▶ **THE TASK**
Where the records below show a line containing "[Hb Hl [He1 He2] Hc [Hw _] Ht].", start copying; end with the line containing "Lemma decode_reference_safe off", and copy it too.
(Beginning of DATA FOR THIS EXERCISE)
Lemma end_inside : 8 <= object_table_end context < input_length context /\ input_length context <= size (input context) /\
  input_length context <= AIRPLAY_PLIST_MAX_BYTES.
Proof. destruct Hctx as [_ Hl [He1 He2] Hc [Hw _] Ht]. rewrite He1 in Ht. nia. Qed.

Lemma decode_offset_safe id :
  0 <= id -> safe (plist_decode_offset context id) (fun off => 8 <= off < object_table_end context).
Proof.
  intros H0. pose proof end_inside as (He & Hi & Hm). destruct Hctx as [Hb Hl [He1 He2] Hc [Hw _] Ht].
  unfold plist_decode_offset. destruct (Z.leb_spec (object_count context) id) as [|Hid]; [done|].
  unfold AIRPLAY_PLIST_MAX_BYTES, AIRPLAY_PLIST_MAX_NODES in *.
  destruct (Z.ltb_spec SIZE_MAX id); [done|]. cbn [orb negb ensure mbind outcome_bind].
  rewrite size_multiply_exact by (unfold UINT64_MAX; nia). cbn [mbind outcome_bind].
  unfold plist_size_add. destruct (_ <? _); [done|]. cbn [mbind outcome_bind].
  eapply safe_bind.
  - apply read_uint_safe; [done|nia| |lia]. rewrite sub64_exact by (unfold UINT64_MAX; nia). lia.
  - cbn beta. intros off [Hoff _]. destruct (Z.ltb_spec off 8), (Z.leb_spec (object_table_end context) off),
      (Z.ltb_spec SIZE_MAX off); cbn; try done; lia.
Qed.

Lemma decode_reference_safe off :
  0 <= off -> ans (plist_decode_reference context off) (fun r => 0 <= r < object_count context).
Proof.
  intros H0. pose proof end_inside as (He & Hi & Hm). destruct Hctx as [Hb Hl [He1 He2] Hc [_ Hw] Ht].
  unfold plist_decode_reference, AIRPLAY_PLIST_MAX_BYTES in *. apply ans_guard. intros Ho. bool_cases. apply Z.leb_gt in Ho.
  eapply ans_bind.
  { apply ans_or_fail, read_uint_safe; [done|lia| |lia]. rewrite sub64_exact by (unfold UINT64_MAX; lia). lia. }
  cbn beta. intros r [Hr _]. apply ans_guard. intros Hlt. bool_cases. apply Z.leb_gt in Hlt.
  unfold is_u64 in Hr. cbn. lia.
Qed.

(** The header of an object with a length ends before the table. *)
Lemma decode_length_safe off marker :
  0 <= off < object_table_end context -> is_byte marker ->
  ans (plist_decode_length context off marker) (fun '(len, header) =>
    is_u64 len /\ 1 <= header /\ off + header <= object_table_end context).
Proof.
  intros Ho Hmk. pose proof end_inside as (He & Hi & Hm). destruct Hctx as [Hb _ _ _ _ _].
  unfold plist_decode_length, AIRPLAY_PLIST_MAX_BYTES in *. destruct (marker_digits marker Hmk) as [_ ->].
  destruct (Z.ltb_spec (marker mod 16) 15) as [Hs|Hs].
  { cbn. unfold is_u64, UINT64_MAX. lia. }
  rewrite (size_add_exact off 1) by (unfold UINT64_MAX; lia).
  cbn [no_overflow mbind answer_bind]. apply ans_guard. intros H1. bool_cases. apply Z.leb_gt in H1.
  eapply ans_bind; [apply ans_or_fail, deref_byte; [done|lia]|]. intros im Him.
  apply ans_guard. intros _. apply ans_guard. intros Hx. bool_cases. apply Z.ltb_ge in Hx.
  set (w := u8 _). assert (Hw : 0 <= w < 256) by (unfold w, u8; lia).
  rewrite (size_add_exact 2 w) by (unfold UINT64_MAX; lia).
  cbn [no_overflow mbind answer_bind]. apply ans_guard. intros Hroom. bool_cases. apply Z.ltb_ge in Hroom.
  rewrite sub64_exact in Hroom by (unfold UINT64_MAX; lia).
  rewrite (sub64_exact _ (off + 1)), sub64_exact by (unfold UINT64_MAX; lia).
  eapply ans_bind; [apply ans_or_fail, read_uint_safe; (done || lia)|]. cbn beta. intros len [Hlen _].
  apply ans_guard. intros _. cbn. split; [done|lia].
Qed.
(** ** Objects without children *)

Context (alloc : Z -> bool).

Definition leaf_ok (v : AirPlayPlistValue) : Prop := plist_ok v /\ is_container v = false.

Lemma new_value_ok v : leaf_ok v -> safe (plist_new_value alloc v) leaf_ok.
Proof. intros Hv. unfold plist_new_value. by destruct (alloc _). Qed.

Lemma new_string_safe s : chars s -> safe (airplay_plist_new_string alloc s) leaf_ok.
Proof.
  intros Hs. unfold airplay_plist_new_string, plist_string_duplicate.
  eapply safe_bind; [by apply measure_sound|]. intros [units ascii] (cps & Ht & _).
  destruct (_ <? _); [done|]. cbn [negb ensure mbind outcome_bind]. destruct (alloc _); [|done].
  cbn [ensure mbind outcome_bind]. apply new_value_ok. split; [by eapply ok_string|done].
Qed.

Lemma number_safe off high low :
  0 <= off < object_table_end context -> 0 <= low < 16 ->
  ans (plist_decode_number alloc context off high low) leaf_ok.
Proof.
  intros Ho Hlow. pose proof end_inside as (He & Hi & Hm). pose proof (dec_bytes _ Hctx) as Hb.
  unfold plist_decode_number, AIRPLAY_PLIST_MAX_BYTES in *.
  rewrite (sub64_exact _ off), sub64_exact by (unfold UINT64_MAX; lia).
  assert (Hu8 : forall x, 0 <= u8 x) by (intros; unfold u8; lia).
  destruct (high =? 0x10).
  - apply ans_guard. intros _. apply ans_guard. intros _.
    eapply ans_bind; [apply ans_or_fail, read_uint_safe; [done|lia|lia|apply Hu8]|]. cbn beta. intros n [Hn _].
    apply ans_or_fail, new_value_ok. split; [by constructor|done].
  - apply ans_guard. intros _. set (w := if low <=? 3 then _ else 0).
    assert (Hw : 0 <= w) by (unfold w; destruct (low <=? 3); [apply Hu8|lia]).
    eapply ans_bind; [apply ans_or_fail, read_uint_safe; (done || lia)|]. cbn beta. intros bits [Hn _].
    apply ans_or_fail, new_value_ok. split; [|done]. constructor. destruct (w =? 4); [|done].
    apply widen32_range. pose proof (u32_range bits). unfold is_u32, UINT32_MAX in *.
    change (2 ^ 32) with 4294967296. lia.
Qed.
Lemma find_crlf_complete pre line rest limit :
  13 ∉ line -> (length pre + length line + 2 <= limit <= length (pre ++ line ++ CRLF ++ rest))%nat ->
  rtsp_find_crlf (pre ++ line ++ CRLF ++ rest) (length pre) limit = Done (length pre + length line)%nat.
Proof.
  intros Hc Hl. unfold rtsp_find_crlf. rewrite (proj2 (Nat.ltb_ge limit _)) by lia.
  cbn [negb ensure mbind outcome_bind]. rewrite length_app in Hl. rewrite find_crlf_loop_eq by lia.
  replace (S (limit - 1 - length pre)) with (length line + S (S (limit - length pre - length line - 2)))%nat by lia.
  rewrite take_app_add. change (take (S (S ?n)) (CRLF ++ rest)) with (CRLF ++ take n rest).
  by rewrite crlf_at_line.
Qed.

(** *** The end of the headers *)

Lemma blank_line_sound l i : blank_line_at l = Some i ->
  (i + 4 <= length l)%nat /\ take 4 (drop i l) = CRLF ++ CRLF.
Proof.
  revert i. induction l as [|b l IH]; intros i H; [done|]. cbn [blank_line_at] in H. case_bool_decide as Hc.
  - injection H as <-. rewrite drop_0. split; [|done]. apply (f_equal length) in Hc. rewrite length_take in Hc.
    change (length (CRLF ++ CRLF)) with 4%nat in Hc. lia.
  - destruct (blank_line_at l) as [j|]; [|done]. injection H as <-. destruct (IH j eq_refl) as [H1 H2].
    cbn [length drop]. split; [lia|done].
Qed.

(** The first blank line of a longer and of a shorter piece of the same bytes. *)
Lemma blank_line_take l i m :
  blank_line_at l = Some i -> (m <= length l)%nat ->
  blank_line_at (take m l) = if (m <? i + 4)%nat then None else Some i.
Proof.
  revert i m. induction l as [|b l IH]; intros i m H Hm; [done|]. destruct m as [|m].
  { by rewrite (proj2 (Nat.ltb_lt 0 _)) by lia. }
  cbn [blank_line_at] in H. cbn [length] in Hm. change (take (S m) (b :: l)) with (b :: take m l).
  cbn [blank_line_at]. change (b :: take m l) with (take (S m) (b :: l)). rewrite take_take. case_bool_decide as Hc.
  - injection H as <-. destruct (Nat.ltb_spec (S m) (0 + 4)) as [Hlt|Hge].
    + rewrite bool_decide_eq_false_2.
      * by rewrite blank_line_short by (rewrite length_take; lia).
      * intros E. apply (f_equal length) in E. rewrite length_take in E.
        change (length (CRLF ++ CRLF)) with 4%nat in E. lia.
    + rewrite Nat.min_l by lia. by rewrite bool_decide_eq_true_2.
  - destruct (blank_line_at l) as [j|]; [|done]. injection H as <-. rewrite (IH j m eq_refl) by lia.
    rewrite bool_decide_eq_false_2.
    + replace (S m <? S j + 4)%nat with (m <? j + 4)%nat; [by destruct (m <? j + 4)%nat|].
      destruct (Nat.ltb_spec m (j + 4)), (Nat.ltb_spec (S m) (S j + 4)); (done || lia).
    + intros E. apply Hc. rewrite <- E. destruct (decide (4 <= S m)%nat); [by rewrite Nat.min_l by lia|].
      apply (f_equal length) in E. rewrite length_take in E. change (length (CRLF ++ CRLF)) with 4%nat in E. lia.
Qed.

Lemma blank_line_skip a l : 13 ∉ a -> blank_line_at (a ++ l) = Nat.add (length a) <$> blank_line_at l.
Proof.
  induction a as [|b a IH]; intros H; [cbn [app length]; by destruct (blank_line_at l)|]. apply not_elem_of_cons in H as [Hb H].
  cbn [app blank_line_at]. rewrite bool_decide_eq_false_2 by (intros E; cbn in E; congruence). rewrite IH by done.
  by destruct (blank_line_at l).
Qed.

Lemma lines_text_cons line lines : lines_text (line :: lines) = line ++ CRLF ++ lines_text lines.
Proof. unfold lines_text. cbn [map concat]. by rewrite <- app_assoc. Qed.

Lemma lines_text_app l l' : lines_text (l ++ l') = lines_text l ++ lines_text l'.
Proof. unfold lines_text. by rewrite map_app, concat_app. Qed.

Definition plain_line (line : list Z) : Prop := line <> [] /\ 13 ∉ line.

Lemma blank_line_lines lines rest :
  lines <> [] -> Forall plain_line lines ->
  blank_line_at (lines_text lines ++ CRLF ++ rest) = Some (length (lines_text lines) - 2)%nat.
Proof.
  intros Hne H. induction H as [|line lines [Hl Hc] H IH]; [done|]. rewrite lines_text_cons.
  rewrite <- app_assoc, blank_line_skip by done. destruct lines as [|line' lines].
  { change (lines_text []) with (@nil Z). cbn [app CRLF blank_line_at].
    rewrite bool_decide_eq_true_2 by done. rewrite length_app. cbn. f_equal. lia. }
  specialize (IH ltac:(done)). set (tail := lines_text (line' :: lines)) in *.
  assert (Htail : exists c t, tail = c :: t /\ c <> 13).
  { apply Forall_cons in H as [[Hl' Hc'] _]. destruct line' as [|c line']; [done|].
    exists c, (line' ++ CRLF ++ lines_text lines). split; [unfold tail; by rewrite lines_text_cons|].
    intros ->. apply Hc'. left. }
  destruct Htail as (c & t & Ht & Hc13).
  assert (E : blank_line_at ((CRLF ++ tail) ++ CRLF ++ rest) = Nat.add 2 <$> blank_line_at (tail ++ CRLF ++ rest)).
  { rewrite Ht. cbn [app CRLF blank_line_at]. rewrite !bool_decide_eq_false_2 by (unfold CRLF; cbn; congruence).
    match goal with |- _ = Nat.add 2 <$> ?x => by destruct x end. }
  rewrite E, IH, !length_app. change (length CRLF) with 2%nat. cbn [fmap option_fmap option_map]. f_equal.
  assert (2 <= length tail)%nat; [|lia]. unfold tail.
  rewrite lines_text_cons, !length_app. change (length CRLF) with 2%nat. lia.
Qed.

(** ** The request line *)

Lemma graphic_spec c : negb ((c <? 0x21) || (0x7e <? c)) = true <-> graphic c.
Proof. unfold graphic. destruct (Z.ltb_spec c 0x21), (Z.ltb_spec 0x7e c); cbn; split; (done || lia). Qed.

Lemma span (P : Z -> bool) l : exists a t, l = a ++ t /\ Forall (fun c => P c = true) a /\
  (t = [] \/ exists b t', t = b :: t' /\ P b = false).
Proof.
  induction l as [|c l (a & t & -> & Ha & Ht)]; [by exists [], []; eauto|]. destruct (P c) eqn:Hc.
  - exists (c :: a), t. split_and!; try done. by constructor.
  - exists [], (c :: a ++ t). split_and!; [done|constructor|]. right. by exists c, (a ++ t).
Qed.
Lemma lines_fit r : response_ok r -> Forall (fun line => size line < sizeof_line) (response_lines r).
Proof.
  intros [H1 H2 H3 H4 H5 H6]. unfold response_lines, sizeof_line, AIRPLAY_RTSP_MAX_HEADER_NAME_BYTES,
    AIRPLAY_RTSP_MAX_HEADER_VALUE_BYTES. pose proof (size_nonneg (response_body r)).
  constructor; [|apply Forall_app; split; [|constructor; [|done]]].
  - unfold status_line. pose proof (format_u_size (status_code r) ltac:(lia)).
    apply protocol_graphic in H1 as (_ & H1 & _). unfold AIRPLAY_RTSP_MAX_PROTOCOL_BYTES in H1.
    rewrite !size_app. change (size [32]) with 1. change (size CRLF) with 2. lia.
  - rewrite Forall_map. eapply Forall_impl; [exact H4|]. intros h (_ & _ & Hn & Hv & _). cbn. unfold header_line.
    unfold AIRPLAY_RTSP_MAX_HEADER_NAME_BYTES, AIRPLAY_RTSP_MAX_HEADER_VALUE_BYTES in *.
    rewrite !size_app. change (size [58; 32]) with 2. change (size CRLF) with 2. lia.
  - unfold content_length_line. unfold AIRPLAY_RTSP_MAX_RESPONSE_BODY_BYTES in H6.
    pose proof (format_u_size (size (response_body r)) ltac:(lia)).
    rewrite !size_app. change (size CRLF) with 2. change (size (bytes "Content-Length: ")) with 16. lia.
Qed.

(** A response that is not too long is encoded as its bytes. *)
Lemma response_encode_eq r :
  response_ok r -> size (response_bytes r) <= AIRPLAY_RTSP_MAX_RESPONSE_MESSAGE_BYTES ->
  airplay_rtsp_response_encode (fun _ => true) r = Done (response_bytes r).
Proof.
  intros Hok Hs. pose proof (lines_fit r Hok) as Hfit. destruct Hok as [H1 H2 H3 H4 H5 H6].
  unfold airplay_rtsp_response_encode. fold (response_lines r). cbv zeta.
  rewrite (proj2 (Z.ltb_ge _ 100)), (proj2 (Z.ltb_ge _ (size (response_body r)))) by lia. cbn [orb negb ensure mbind outcome_bind].
  unfold response_bytes in *. set (lines := concat (response_lines r)) in *. rewrite !size_app in Hs.
  change (size CRLF) with 2 in Hs. unfold AIRPLAY_RTSP_MAX_RESPONSE_MESSAGE_BYTES, AIRPLAY_RTSP_MAX_HEADER_BYTES,
    AIRPLAY_RTSP_MAX_RESPONSE_BODY_BYTES in *.
  pose proof (size_nonneg lines). pose proof (size_nonneg (response_body r)).
  rewrite add_lines_eq by (try done; fold lines; unfold UINT32_MAX; destruct (close_connection r);
    try change (size connection_close) with 19 in *; try change (size (@nil Z)) with 0 in *; lia).
  fold lines. cbn [mbind outcome_bind Z.add].
  assert (Hadd : forall a b, 0 <= a -> 0 <= b <= 8388608 -> a <= 8388608 -> rtsp_size_add a b = Done (a + b)).
  { intros a b Ha Hb Hab. unfold rtsp_size_add. rewrite (proj2 (Z.ltb_ge _ b)) by (unfold UINT64_MAX; lia). done. }
  destruct (close_connection r); change (size connection_close) with 19 in *; change (size (@nil Z)) with 0 in *;
    (repeat (cbn [mbind outcome_bind]; rewrite Hadd by lia)); cbn [mbind outcome_bind];
    rewrite (proj2 (Z.ltb_ge _ _)) by lia; cbn [negb ensure mbind outcome_bind].
  - rewrite append_lines_eq by (fold lines; unfold size at 1; cbn [length]; lia). fold lines. cbn [app mbind outcome_bind].
    rewrite append_eq by (change (size connection_close) with 19; lia). cbn [mbind outcome_bind].
    rewrite append_eq by (rewrite size_app; change (size connection_close) with 19; change (size CRLF) with 2; lia).
    cbn [mbind outcome_bind].
    rewrite append_eq by (rewrite !size_app; change (size connection_close) with 19; change (size CRLF) with 2; lia).
    cbn [mbind outcome_bind]. rewrite (proj2 (Z.eqb_eq _ _)).
    2: { rewrite !size_app; change (size connection_close) with 19; change (size CRLF) with 2; lia. }
    cbn [ensure mbind outcome_bind]. by rewrite <- !app_assoc.
  - rewrite append_lines_eq by (fold lines; unfold size at 1; cbn [length]; lia). fold lines. cbn [app mbind outcome_bind].
    rewrite append_eq by (change (size CRLF) with 2; lia). cbn [mbind outcome_bind].
    rewrite append_eq by (rewrite size_app; change (size CRLF) with 2; lia). cbn [mbind outcome_bind].
    rewrite (proj2 (Z.eqb_eq _ _)) by (rewrite !size_app; change (size CRLF) with 2; lia).
    cbn [ensure mbind outcome_bind]. by rewrite <- !app_assoc.
Qed.

(** ** Sessions *)

(** A route handles a request, or leaves it; the route of the configuration may be missing. *)
Definition Route : Type := AirPlayRtspSession -> AirPlayRtspRequest -> AirPlayRtspResponse -> handled.

(** Requests of a session that are handled one after the other, with the answers. *)
Fixpoint serve (handler : option Route) (session : AirPlayRtspSession) (requests : list AirPlayRtspRequest)
    : AirPlayRtspSession * list (AirPlayRtspRequest * option AirPlayRtspResponse) :=
  match requests with
  | [] => (session, [])
  | request :: later =>
      let '(session, answer) := airplay_rtsp_dispatch session request handler in
      let '(session, answers) := serve handler session later in
      (session, (request, answer) :: answers)
  end.

(** A request that the parser can return. *)
Definition parsed (request : AirPlayRtspRequest) : Prop :=
  is_protocol (protocol request) = true /\ is_u32 (cseq request).

(** The changes of a session that have been agreed to. *)
Definition is_control (m : cstring) : bool :=
  bool_decide (m = bytes "SETUP") || bool_decide (m = bytes "RECORD") || bool_decide (m = bytes "TEARDOWN").
Definition agreed (answer : AirPlayRtspRequest * option AirPlayRtspResponse) : list cstring :=
  match answer with
  | (request, Some response) =>
      if is_control (method request) && (status_code response =? 200) then [method request] else []
  | (_, None) => []
  end.

(** The way to a state: set up, then record, and torn down at any time. *)
Definition history (s : AirPlayRtspSessionState) (changes : list cstring) : Prop :=
  match s with
  | AIRPLAY_RTSP_SESSION_CONNECTED => changes = []
  | AIRPLAY_RTSP_SESSION_SETUP => changes = [bytes "SETUP"]
  | AIRPLAY_RTSP_SESSION_RECORDING => changes = [bytes "SETUP"; bytes "RECORD"]
  | AIRPLAY_RTSP_SESSION_CLOSED => exists before, changes = before ++ [bytes "TEARDOWN"] /\
      before ∈ [[]; [bytes "SETUP"]; [bytes "SETUP"; bytes "RECORD"]]
  end.

(** An RTSP request needs a number, but for the two that controllers send without one. *)
Definition unnumbered (request : AirPlayRtspRequest) : bool :=
  bool_decide (protocol request = bytes "RTSP/1.0") && negb (has_cseq request) &&
  negb (discovery_request request) && negb (secondary_pair_verify request).

(** A proper answer: it can be sent; a request without the number that it needs is refused
    and the connection closed; and every other one gets its number back. *)
Definition proper_answer (handler : option Route) (request : AirPlayRtspRequest) (response : AirPlayRtspResponse) : Prop :=
  response_ok response /\ response_protocol response = protocol request /\
  airplay_rtsp_response_encode (fun _ => true) response = Done (response_bytes response) /\
  (if unnumbered request then status_code response = 400 /\ close_connection response = true
   else (has_cseq request = true -> find_header (response_headers response) CSEQ = Some (format_u (cseq request))) /\
        (handler = None -> status_code response <> 400)).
(End of DATA FOR THIS EXERCISE)
▶ **ANSWER SPACE**
  intros H0. pose proof end_inside as (He & Hi & Hm). destruct Hctx as [Hb Hl [He1 He2] Hc [Hw _] Ht].
  unfold plist_decode_offset. destruct (Z.leb_spec (object_count context) id) as [|Hid]; [done|].
  unfold AIRPLAY_PLIST_MAX_BYTES, AIRPLAY_PLIST_MAX_NODES in *.
  destruct (Z.ltb_spec SIZE_MAX id); [done|]. cbn [orb negb ensure mbind outcome_bind].
  rewrite size_multiply_exact by (unfold UINT64_MAX; nia). cbn [mbind outcome_bind].
  unfold plist_size_add. destruct (_ <? _); [done|]. cbn [mbind outcome_bind].
  eapply safe_bind.
  - apply read_uint_safe; [done|nia| |lia]. rewrite sub64_exact by (unfold UINT64_MAX; nia). lia.
  - cbn beta. intros off [Hoff _]. destruct (Z.ltb_spec off 8), (Z.leb_spec (object_table_end context) off),
      (Z.ltb_spec SIZE_MAX off); cbn; try done; lia.
Qed.

Lemma decode_reference_safe off :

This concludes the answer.